**What the task requires:** Your task is to repeat the entries exactly from their first line through the line with "Local Open Scope Q_scope.", and to stop there.

**Extracted information:**

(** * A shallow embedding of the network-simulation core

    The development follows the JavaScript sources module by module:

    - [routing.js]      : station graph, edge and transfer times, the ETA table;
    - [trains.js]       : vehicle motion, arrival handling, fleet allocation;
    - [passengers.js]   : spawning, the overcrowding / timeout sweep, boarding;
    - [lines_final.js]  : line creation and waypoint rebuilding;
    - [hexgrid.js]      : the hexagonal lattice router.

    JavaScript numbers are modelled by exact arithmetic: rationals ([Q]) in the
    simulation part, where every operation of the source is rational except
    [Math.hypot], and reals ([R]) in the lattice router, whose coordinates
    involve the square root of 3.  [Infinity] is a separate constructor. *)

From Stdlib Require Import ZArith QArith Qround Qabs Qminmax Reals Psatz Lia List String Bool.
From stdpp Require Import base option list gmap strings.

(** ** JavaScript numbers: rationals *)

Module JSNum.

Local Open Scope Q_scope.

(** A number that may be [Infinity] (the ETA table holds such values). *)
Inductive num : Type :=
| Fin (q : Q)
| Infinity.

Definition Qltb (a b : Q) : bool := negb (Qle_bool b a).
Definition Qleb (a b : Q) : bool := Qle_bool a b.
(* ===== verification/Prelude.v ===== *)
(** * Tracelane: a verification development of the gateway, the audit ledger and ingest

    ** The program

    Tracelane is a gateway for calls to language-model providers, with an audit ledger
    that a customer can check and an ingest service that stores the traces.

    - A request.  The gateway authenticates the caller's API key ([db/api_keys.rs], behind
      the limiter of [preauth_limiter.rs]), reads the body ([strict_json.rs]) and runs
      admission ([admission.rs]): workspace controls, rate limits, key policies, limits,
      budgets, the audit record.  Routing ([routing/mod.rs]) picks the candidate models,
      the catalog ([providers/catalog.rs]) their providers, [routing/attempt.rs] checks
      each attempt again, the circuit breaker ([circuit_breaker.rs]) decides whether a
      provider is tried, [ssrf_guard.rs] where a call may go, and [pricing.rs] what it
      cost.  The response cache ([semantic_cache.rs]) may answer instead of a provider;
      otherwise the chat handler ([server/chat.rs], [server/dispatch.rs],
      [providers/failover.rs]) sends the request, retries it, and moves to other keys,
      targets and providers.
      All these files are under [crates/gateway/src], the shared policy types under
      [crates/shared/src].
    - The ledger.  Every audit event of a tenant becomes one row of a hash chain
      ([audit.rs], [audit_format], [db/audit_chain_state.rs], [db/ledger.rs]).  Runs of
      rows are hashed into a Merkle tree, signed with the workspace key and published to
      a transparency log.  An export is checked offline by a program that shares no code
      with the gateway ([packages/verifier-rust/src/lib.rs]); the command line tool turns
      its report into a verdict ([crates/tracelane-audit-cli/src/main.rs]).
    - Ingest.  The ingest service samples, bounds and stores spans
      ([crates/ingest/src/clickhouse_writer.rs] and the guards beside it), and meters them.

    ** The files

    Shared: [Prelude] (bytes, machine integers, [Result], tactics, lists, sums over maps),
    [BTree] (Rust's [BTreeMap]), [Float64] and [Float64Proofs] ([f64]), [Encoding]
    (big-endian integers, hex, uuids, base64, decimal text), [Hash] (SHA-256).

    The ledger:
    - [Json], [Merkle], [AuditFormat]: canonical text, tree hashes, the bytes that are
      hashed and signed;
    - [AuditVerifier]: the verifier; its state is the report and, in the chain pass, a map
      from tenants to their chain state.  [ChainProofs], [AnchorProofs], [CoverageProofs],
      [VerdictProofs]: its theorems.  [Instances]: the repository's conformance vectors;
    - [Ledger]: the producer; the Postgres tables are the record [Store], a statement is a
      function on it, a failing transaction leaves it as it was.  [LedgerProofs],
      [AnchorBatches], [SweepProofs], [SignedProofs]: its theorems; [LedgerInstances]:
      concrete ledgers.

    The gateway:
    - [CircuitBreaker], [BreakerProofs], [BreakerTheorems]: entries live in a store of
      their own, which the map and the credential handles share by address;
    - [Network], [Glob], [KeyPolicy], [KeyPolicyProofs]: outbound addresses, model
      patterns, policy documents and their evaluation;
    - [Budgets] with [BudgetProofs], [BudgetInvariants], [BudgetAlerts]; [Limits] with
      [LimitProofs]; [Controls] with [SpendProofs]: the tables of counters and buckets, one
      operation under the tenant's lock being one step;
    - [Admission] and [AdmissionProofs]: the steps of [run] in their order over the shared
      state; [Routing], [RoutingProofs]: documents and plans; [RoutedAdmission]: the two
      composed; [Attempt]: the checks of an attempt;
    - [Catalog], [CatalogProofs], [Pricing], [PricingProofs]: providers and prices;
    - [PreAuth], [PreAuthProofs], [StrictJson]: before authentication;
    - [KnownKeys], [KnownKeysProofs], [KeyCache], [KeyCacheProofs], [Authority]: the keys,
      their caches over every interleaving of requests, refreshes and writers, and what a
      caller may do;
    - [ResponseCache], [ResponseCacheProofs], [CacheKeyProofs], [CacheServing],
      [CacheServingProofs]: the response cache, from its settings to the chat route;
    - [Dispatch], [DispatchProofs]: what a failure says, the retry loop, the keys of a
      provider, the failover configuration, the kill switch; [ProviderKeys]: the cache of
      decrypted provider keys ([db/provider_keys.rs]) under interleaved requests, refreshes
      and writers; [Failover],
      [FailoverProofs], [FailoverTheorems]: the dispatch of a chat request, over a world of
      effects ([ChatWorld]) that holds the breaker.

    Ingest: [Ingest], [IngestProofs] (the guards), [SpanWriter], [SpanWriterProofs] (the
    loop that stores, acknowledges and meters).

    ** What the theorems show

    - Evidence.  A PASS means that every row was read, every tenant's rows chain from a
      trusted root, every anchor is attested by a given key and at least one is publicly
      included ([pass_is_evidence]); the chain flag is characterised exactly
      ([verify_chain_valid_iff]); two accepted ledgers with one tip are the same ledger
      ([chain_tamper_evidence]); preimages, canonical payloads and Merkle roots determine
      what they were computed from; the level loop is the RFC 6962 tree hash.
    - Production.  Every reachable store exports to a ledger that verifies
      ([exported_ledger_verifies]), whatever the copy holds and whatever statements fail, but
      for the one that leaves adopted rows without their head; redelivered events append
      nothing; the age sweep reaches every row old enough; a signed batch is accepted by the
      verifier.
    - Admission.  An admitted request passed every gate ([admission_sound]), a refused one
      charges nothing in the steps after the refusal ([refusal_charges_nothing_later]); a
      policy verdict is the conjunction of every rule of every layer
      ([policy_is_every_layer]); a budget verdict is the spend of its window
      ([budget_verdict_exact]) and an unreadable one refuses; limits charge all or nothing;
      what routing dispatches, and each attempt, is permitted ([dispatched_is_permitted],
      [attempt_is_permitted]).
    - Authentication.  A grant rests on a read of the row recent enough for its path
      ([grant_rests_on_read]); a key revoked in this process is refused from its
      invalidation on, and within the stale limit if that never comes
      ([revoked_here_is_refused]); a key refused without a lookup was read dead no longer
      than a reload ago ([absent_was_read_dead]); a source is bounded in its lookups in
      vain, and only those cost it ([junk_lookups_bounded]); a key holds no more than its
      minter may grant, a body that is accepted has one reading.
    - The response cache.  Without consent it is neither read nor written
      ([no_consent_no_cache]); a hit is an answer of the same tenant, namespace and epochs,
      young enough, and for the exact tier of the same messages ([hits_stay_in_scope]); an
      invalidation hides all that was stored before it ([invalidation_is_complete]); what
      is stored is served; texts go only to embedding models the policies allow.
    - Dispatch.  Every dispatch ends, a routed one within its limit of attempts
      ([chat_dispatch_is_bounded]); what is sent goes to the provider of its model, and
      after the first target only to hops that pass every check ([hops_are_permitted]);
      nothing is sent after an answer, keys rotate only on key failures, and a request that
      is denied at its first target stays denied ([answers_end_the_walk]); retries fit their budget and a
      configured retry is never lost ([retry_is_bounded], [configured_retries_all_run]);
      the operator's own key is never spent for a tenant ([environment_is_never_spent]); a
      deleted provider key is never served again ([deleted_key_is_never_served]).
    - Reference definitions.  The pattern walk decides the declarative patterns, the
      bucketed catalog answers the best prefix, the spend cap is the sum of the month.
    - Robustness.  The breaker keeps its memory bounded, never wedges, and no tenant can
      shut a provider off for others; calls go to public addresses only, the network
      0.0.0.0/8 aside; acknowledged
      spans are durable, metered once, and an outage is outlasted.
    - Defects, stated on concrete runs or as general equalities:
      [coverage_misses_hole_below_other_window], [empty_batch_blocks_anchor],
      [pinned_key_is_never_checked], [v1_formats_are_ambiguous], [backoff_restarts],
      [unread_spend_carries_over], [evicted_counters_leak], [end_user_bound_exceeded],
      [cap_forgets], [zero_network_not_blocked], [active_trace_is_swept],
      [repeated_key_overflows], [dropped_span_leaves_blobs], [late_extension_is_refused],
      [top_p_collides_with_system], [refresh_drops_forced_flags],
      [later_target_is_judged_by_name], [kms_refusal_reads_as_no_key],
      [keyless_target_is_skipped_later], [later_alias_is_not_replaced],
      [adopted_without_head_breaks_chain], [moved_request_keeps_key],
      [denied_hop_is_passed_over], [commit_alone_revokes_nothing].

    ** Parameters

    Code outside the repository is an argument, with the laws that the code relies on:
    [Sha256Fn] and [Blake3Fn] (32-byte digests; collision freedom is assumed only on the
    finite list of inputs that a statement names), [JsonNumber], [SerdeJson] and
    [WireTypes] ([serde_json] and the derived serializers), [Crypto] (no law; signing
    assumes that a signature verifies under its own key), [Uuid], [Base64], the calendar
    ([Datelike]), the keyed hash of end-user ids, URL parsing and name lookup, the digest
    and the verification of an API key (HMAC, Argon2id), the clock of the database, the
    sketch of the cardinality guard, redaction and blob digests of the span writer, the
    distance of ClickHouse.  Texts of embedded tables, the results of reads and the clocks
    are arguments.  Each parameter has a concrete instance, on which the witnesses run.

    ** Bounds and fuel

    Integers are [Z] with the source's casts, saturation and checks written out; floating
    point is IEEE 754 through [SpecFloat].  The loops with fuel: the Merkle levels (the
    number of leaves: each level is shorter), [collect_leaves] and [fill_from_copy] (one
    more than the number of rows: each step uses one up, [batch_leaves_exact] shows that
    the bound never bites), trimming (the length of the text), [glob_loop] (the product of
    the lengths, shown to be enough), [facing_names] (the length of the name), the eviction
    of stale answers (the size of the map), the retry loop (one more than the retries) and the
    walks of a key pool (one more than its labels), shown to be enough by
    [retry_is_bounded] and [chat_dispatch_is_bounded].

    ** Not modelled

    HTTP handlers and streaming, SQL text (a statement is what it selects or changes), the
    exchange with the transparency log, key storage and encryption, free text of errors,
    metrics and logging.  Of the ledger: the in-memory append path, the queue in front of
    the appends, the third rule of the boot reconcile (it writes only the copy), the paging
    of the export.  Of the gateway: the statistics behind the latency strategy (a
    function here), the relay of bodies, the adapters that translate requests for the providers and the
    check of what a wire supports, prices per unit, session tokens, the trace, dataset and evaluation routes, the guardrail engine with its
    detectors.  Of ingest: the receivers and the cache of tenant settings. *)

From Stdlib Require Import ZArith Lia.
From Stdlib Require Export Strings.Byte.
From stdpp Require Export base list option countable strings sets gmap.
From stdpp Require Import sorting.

**Response:**
(** * A shallow embedding of the network-simulation core

    The development follows the JavaScript sources module by module:

    - [routing.js]      : station graph, edge and transfer times, the ETA table;
    - [trains.js]       : vehicle motion, arrival handling, fleet allocation;
    - [passengers.js]   : spawning, the overcrowding / timeout sweep, boarding;
    - [lines_final.js]  : line creation and waypoint rebuilding;
    - [hexgrid.js]      : the hexagonal lattice router.

    JavaScript numbers are modelled by exact arithmetic: rationals ([Q]) in the
    simulation part, where every operation of the source is rational except
    [Math.hypot], and reals ([R]) in the lattice router, whose coordinates
    involve the square root of 3.  [Infinity] is a separate constructor. *)

From Stdlib Require Import ZArith QArith Qround Qabs Qminmax Reals Psatz Lia List String Bool.
From stdpp Require Import base option list gmap strings.

(** ** JavaScript numbers: rationals *)

Module JSNum.

Local Open Scope Q_scope.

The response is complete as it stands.